SUPPLIED ENTRIES below:

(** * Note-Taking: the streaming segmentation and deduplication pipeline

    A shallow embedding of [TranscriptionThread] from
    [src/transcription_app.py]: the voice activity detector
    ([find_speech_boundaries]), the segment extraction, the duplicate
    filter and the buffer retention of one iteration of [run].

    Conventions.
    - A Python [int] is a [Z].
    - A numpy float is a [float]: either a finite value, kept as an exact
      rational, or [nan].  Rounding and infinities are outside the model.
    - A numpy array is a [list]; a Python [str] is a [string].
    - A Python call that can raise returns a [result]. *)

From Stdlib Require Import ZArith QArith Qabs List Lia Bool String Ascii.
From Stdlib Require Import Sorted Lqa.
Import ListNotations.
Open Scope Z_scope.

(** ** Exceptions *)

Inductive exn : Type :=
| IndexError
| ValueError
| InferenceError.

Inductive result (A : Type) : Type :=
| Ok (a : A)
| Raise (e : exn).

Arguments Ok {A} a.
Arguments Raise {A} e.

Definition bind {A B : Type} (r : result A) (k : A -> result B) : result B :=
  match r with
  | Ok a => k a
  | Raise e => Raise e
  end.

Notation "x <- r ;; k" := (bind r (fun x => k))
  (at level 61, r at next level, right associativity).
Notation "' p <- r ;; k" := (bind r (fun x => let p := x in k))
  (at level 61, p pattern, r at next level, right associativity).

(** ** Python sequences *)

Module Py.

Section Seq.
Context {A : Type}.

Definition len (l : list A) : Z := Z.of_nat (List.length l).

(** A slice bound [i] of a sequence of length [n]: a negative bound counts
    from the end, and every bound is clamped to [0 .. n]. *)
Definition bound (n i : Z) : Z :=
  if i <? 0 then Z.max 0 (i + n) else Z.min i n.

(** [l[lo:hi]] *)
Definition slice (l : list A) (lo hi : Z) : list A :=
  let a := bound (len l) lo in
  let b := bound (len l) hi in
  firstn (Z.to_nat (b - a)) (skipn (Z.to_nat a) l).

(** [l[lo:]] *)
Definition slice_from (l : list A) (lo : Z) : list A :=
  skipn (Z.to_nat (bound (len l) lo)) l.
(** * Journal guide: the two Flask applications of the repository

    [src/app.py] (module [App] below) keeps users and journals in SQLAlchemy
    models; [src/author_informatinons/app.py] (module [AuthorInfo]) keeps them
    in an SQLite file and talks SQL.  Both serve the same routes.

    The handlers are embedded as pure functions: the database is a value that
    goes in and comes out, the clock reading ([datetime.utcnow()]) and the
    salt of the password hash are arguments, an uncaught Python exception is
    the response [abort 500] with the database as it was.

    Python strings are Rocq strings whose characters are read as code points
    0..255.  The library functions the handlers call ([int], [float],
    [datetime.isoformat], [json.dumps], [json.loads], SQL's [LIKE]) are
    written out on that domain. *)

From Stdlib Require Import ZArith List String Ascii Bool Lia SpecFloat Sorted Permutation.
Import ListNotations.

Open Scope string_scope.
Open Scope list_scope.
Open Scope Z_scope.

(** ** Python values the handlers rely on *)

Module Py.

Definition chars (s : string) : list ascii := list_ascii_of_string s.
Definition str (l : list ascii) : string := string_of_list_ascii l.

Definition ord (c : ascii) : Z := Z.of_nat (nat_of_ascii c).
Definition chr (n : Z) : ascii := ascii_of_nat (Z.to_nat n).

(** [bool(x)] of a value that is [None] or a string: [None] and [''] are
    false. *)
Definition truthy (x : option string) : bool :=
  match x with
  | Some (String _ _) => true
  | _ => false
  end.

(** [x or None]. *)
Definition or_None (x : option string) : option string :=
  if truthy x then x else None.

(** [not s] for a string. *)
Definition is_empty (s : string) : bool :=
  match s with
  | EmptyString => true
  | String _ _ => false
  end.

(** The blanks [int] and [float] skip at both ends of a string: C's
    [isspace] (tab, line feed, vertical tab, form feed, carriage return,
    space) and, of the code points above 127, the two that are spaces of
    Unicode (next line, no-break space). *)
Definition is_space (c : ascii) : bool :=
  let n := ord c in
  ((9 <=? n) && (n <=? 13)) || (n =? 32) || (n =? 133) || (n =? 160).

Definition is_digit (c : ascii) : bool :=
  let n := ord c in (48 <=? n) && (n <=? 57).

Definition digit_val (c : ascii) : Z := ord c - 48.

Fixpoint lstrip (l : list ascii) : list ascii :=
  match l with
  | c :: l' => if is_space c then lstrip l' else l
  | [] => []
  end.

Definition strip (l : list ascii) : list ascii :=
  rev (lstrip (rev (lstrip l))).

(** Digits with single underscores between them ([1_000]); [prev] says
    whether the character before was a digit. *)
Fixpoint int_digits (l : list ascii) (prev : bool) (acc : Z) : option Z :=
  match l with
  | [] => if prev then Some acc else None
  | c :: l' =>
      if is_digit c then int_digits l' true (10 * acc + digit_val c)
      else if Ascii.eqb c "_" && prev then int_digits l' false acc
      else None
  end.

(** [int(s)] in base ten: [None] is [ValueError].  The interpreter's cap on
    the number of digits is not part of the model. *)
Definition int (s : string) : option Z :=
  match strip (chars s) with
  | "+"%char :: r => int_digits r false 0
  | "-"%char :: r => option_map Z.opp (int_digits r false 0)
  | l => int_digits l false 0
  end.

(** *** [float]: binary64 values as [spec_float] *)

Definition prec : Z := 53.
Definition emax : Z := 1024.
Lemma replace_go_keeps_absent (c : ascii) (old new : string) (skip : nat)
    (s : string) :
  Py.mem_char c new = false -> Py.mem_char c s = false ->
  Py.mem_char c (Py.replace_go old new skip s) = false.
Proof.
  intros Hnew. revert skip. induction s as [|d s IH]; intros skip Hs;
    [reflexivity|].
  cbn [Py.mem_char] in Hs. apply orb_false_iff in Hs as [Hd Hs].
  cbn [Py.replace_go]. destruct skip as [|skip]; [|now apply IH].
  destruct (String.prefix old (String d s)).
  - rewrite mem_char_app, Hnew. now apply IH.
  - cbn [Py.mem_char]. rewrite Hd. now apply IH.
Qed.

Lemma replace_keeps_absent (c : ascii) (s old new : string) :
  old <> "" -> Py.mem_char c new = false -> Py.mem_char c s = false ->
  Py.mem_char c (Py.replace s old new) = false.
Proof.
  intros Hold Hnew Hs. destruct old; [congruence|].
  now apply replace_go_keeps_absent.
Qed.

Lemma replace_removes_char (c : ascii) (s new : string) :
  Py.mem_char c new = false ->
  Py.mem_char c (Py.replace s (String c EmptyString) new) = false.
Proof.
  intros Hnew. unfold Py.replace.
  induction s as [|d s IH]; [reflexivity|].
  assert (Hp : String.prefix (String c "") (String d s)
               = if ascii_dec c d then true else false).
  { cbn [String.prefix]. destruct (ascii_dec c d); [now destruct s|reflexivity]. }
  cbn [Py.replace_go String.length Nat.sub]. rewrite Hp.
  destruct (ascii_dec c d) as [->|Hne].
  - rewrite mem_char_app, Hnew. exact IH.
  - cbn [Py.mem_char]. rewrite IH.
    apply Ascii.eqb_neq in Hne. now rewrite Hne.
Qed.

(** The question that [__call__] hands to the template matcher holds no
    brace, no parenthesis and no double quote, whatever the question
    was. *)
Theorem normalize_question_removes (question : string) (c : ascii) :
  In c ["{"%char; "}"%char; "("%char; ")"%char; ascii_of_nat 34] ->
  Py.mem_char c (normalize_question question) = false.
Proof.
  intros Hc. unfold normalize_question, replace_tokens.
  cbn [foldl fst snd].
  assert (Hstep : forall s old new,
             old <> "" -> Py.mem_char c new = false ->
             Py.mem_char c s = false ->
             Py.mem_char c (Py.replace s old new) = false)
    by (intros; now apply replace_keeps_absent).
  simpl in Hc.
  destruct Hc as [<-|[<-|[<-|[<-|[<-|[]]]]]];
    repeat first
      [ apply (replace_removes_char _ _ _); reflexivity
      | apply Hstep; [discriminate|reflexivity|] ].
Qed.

End of SUPPLIED ENTRIES.
SUPPLIED ENTRIES below:

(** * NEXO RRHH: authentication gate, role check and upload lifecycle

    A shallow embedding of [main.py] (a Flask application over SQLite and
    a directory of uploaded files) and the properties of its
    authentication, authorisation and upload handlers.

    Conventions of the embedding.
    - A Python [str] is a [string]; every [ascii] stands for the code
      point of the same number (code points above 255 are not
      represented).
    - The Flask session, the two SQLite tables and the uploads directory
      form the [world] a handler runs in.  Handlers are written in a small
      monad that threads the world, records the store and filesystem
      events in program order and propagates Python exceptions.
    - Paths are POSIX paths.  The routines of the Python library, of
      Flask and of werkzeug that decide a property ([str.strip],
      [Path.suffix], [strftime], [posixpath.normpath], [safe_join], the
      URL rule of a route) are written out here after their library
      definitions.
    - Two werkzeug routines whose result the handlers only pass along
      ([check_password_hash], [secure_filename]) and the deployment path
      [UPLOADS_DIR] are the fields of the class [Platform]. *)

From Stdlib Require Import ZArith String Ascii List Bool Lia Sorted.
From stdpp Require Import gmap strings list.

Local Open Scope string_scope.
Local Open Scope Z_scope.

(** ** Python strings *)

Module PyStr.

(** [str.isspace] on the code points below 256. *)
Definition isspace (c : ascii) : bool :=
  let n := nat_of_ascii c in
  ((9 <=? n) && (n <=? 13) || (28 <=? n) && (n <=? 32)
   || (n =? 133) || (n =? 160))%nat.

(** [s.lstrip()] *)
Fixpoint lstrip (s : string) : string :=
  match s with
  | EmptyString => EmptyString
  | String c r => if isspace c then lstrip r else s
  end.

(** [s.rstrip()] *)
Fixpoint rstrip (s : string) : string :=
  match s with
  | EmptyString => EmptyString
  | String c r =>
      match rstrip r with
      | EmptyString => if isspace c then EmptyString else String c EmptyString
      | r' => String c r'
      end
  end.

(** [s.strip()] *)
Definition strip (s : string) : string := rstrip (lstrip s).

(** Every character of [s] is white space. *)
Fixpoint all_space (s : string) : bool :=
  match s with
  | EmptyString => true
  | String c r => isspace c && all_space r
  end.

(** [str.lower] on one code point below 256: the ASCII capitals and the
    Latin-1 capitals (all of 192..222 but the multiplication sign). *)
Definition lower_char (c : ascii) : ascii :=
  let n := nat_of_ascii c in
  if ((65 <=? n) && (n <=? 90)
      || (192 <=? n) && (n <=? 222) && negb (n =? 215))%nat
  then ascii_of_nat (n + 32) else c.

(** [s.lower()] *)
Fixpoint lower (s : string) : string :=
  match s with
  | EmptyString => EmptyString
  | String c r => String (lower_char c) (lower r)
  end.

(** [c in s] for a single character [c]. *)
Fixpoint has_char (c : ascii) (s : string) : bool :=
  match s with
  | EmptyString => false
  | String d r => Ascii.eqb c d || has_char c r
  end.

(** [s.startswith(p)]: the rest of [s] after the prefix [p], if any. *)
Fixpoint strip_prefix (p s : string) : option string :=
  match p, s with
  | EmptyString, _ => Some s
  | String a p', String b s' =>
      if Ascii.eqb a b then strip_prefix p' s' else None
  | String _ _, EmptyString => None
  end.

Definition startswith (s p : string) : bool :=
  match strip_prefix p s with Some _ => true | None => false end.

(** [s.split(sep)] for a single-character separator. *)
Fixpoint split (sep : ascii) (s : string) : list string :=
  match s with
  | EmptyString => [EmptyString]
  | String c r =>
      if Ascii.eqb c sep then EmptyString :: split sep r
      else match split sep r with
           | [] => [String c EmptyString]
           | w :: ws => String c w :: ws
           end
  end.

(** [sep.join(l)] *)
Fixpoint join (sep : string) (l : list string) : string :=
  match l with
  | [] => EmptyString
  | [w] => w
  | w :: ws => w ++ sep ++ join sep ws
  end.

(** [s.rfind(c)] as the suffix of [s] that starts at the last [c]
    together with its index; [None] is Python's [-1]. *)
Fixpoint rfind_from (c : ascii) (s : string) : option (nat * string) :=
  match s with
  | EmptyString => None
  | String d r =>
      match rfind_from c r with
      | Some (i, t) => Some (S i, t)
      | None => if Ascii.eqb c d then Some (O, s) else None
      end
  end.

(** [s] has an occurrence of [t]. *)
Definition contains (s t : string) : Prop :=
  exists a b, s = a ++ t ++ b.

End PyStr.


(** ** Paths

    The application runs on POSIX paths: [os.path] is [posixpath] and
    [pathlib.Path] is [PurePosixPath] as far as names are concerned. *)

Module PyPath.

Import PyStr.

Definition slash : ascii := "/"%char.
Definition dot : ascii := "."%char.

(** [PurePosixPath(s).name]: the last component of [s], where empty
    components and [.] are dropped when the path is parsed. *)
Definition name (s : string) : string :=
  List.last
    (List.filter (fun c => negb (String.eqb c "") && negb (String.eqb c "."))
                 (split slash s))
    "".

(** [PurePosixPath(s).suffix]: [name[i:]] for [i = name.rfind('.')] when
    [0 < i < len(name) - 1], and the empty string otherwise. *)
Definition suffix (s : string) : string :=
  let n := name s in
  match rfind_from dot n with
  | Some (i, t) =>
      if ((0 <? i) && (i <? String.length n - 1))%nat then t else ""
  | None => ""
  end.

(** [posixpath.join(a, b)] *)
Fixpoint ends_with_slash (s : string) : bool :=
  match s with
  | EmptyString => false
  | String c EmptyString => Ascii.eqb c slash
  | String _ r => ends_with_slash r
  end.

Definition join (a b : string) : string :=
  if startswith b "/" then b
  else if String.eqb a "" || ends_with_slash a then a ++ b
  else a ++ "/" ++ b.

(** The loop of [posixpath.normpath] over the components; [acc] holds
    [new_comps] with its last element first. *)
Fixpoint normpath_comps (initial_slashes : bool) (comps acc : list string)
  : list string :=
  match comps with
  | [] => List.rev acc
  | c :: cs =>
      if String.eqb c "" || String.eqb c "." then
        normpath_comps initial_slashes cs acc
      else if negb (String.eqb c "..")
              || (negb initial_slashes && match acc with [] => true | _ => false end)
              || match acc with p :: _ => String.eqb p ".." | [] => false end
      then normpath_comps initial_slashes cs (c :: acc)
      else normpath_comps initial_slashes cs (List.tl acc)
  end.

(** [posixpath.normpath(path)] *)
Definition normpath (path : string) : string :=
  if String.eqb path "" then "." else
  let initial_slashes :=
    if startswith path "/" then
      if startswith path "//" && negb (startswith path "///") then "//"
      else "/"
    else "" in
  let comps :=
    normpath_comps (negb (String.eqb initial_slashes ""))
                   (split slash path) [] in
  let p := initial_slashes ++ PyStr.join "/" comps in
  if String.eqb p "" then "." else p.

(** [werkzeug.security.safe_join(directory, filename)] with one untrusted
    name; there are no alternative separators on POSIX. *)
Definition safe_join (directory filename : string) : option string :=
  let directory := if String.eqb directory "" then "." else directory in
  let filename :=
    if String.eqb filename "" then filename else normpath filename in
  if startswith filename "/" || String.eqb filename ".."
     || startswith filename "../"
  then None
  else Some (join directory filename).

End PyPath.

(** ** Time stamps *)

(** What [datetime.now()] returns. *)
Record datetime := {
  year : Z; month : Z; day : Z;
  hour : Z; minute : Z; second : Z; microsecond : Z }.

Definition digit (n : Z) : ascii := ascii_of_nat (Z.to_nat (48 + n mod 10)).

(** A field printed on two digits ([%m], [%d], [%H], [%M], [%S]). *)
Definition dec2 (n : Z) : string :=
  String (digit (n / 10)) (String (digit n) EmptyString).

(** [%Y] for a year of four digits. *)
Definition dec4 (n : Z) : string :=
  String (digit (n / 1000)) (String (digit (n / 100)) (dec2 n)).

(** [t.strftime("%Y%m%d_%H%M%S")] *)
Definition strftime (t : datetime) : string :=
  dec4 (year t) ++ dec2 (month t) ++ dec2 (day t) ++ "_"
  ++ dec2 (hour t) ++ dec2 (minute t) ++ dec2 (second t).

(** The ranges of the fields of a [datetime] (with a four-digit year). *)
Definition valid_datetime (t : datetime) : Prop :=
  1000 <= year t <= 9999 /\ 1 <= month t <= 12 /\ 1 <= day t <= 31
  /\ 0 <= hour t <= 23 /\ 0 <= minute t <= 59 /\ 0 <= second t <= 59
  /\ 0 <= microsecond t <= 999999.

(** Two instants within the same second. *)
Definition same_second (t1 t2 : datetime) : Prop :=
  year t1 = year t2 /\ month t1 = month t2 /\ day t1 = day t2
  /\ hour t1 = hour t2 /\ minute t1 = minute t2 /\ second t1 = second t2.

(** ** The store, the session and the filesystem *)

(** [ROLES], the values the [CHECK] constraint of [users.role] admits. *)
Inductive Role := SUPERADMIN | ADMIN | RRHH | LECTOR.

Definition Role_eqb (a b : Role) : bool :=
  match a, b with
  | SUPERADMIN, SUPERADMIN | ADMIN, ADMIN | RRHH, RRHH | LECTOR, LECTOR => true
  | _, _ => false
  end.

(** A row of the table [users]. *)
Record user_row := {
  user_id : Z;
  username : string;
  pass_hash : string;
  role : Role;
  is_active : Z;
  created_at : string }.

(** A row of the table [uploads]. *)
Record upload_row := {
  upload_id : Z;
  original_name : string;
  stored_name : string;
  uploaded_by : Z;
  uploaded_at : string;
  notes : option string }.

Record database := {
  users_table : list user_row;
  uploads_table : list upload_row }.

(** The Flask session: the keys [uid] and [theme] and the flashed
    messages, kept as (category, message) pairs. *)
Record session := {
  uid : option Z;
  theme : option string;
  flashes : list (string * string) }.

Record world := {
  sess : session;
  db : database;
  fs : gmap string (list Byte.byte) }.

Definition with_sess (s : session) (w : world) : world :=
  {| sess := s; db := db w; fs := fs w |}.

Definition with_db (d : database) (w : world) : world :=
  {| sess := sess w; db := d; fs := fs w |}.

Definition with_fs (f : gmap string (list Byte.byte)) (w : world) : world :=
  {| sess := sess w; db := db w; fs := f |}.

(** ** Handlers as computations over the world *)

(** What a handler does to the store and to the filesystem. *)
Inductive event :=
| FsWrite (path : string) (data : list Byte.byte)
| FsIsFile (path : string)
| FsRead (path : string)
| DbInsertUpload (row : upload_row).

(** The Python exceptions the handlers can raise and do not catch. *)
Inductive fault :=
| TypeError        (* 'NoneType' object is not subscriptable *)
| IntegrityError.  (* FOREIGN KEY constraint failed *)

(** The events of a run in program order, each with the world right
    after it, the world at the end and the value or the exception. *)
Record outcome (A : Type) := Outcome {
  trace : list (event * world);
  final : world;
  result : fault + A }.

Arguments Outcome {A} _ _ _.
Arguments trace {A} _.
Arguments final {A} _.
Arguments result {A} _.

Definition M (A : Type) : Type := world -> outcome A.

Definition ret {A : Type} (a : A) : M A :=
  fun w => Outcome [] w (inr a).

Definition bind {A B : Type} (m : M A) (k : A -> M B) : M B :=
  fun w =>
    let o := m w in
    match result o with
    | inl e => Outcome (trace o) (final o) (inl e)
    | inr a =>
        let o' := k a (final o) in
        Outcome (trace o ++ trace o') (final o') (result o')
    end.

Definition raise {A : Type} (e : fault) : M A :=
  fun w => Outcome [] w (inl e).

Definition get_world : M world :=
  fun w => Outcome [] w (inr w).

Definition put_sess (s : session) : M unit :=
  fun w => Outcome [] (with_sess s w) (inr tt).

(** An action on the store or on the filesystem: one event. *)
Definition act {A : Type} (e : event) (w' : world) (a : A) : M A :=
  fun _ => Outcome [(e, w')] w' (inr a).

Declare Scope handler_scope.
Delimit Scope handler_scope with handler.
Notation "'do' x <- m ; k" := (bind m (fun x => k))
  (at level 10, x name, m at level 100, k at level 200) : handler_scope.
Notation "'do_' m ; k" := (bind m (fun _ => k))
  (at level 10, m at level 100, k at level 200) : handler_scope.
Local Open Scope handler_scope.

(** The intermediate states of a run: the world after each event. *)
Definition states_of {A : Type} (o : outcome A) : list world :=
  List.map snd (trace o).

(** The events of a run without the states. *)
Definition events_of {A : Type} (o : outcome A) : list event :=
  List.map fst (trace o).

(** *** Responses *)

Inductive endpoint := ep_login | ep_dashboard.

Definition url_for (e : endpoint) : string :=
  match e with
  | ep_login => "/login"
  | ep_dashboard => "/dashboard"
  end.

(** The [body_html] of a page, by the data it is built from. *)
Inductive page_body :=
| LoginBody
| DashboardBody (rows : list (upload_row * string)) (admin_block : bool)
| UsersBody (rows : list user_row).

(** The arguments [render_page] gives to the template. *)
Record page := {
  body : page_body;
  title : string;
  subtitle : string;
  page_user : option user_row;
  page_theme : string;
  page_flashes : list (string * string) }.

End of SUPPLIED ENTRIES.

Once you find the line with "result : fault" in the entries above, output it and each line after it up to and including the line with "let o := m w in", and nothing else.

* [RESPONSE]
  result : fault + A }.

Arguments Outcome {A} _ _ _.
Arguments trace {A} _.
Arguments final {A} _.
Arguments result {A} _.

Definition M (A : Type) : Type := world -> outcome A.

Definition ret {A : Type} (a : A) : M A :=
  fun w => Outcome [] w (inr a).

Definition bind {A B : Type} (m : M A) (k : A -> M B) : M B :=
  fun w =>
    let o := m w in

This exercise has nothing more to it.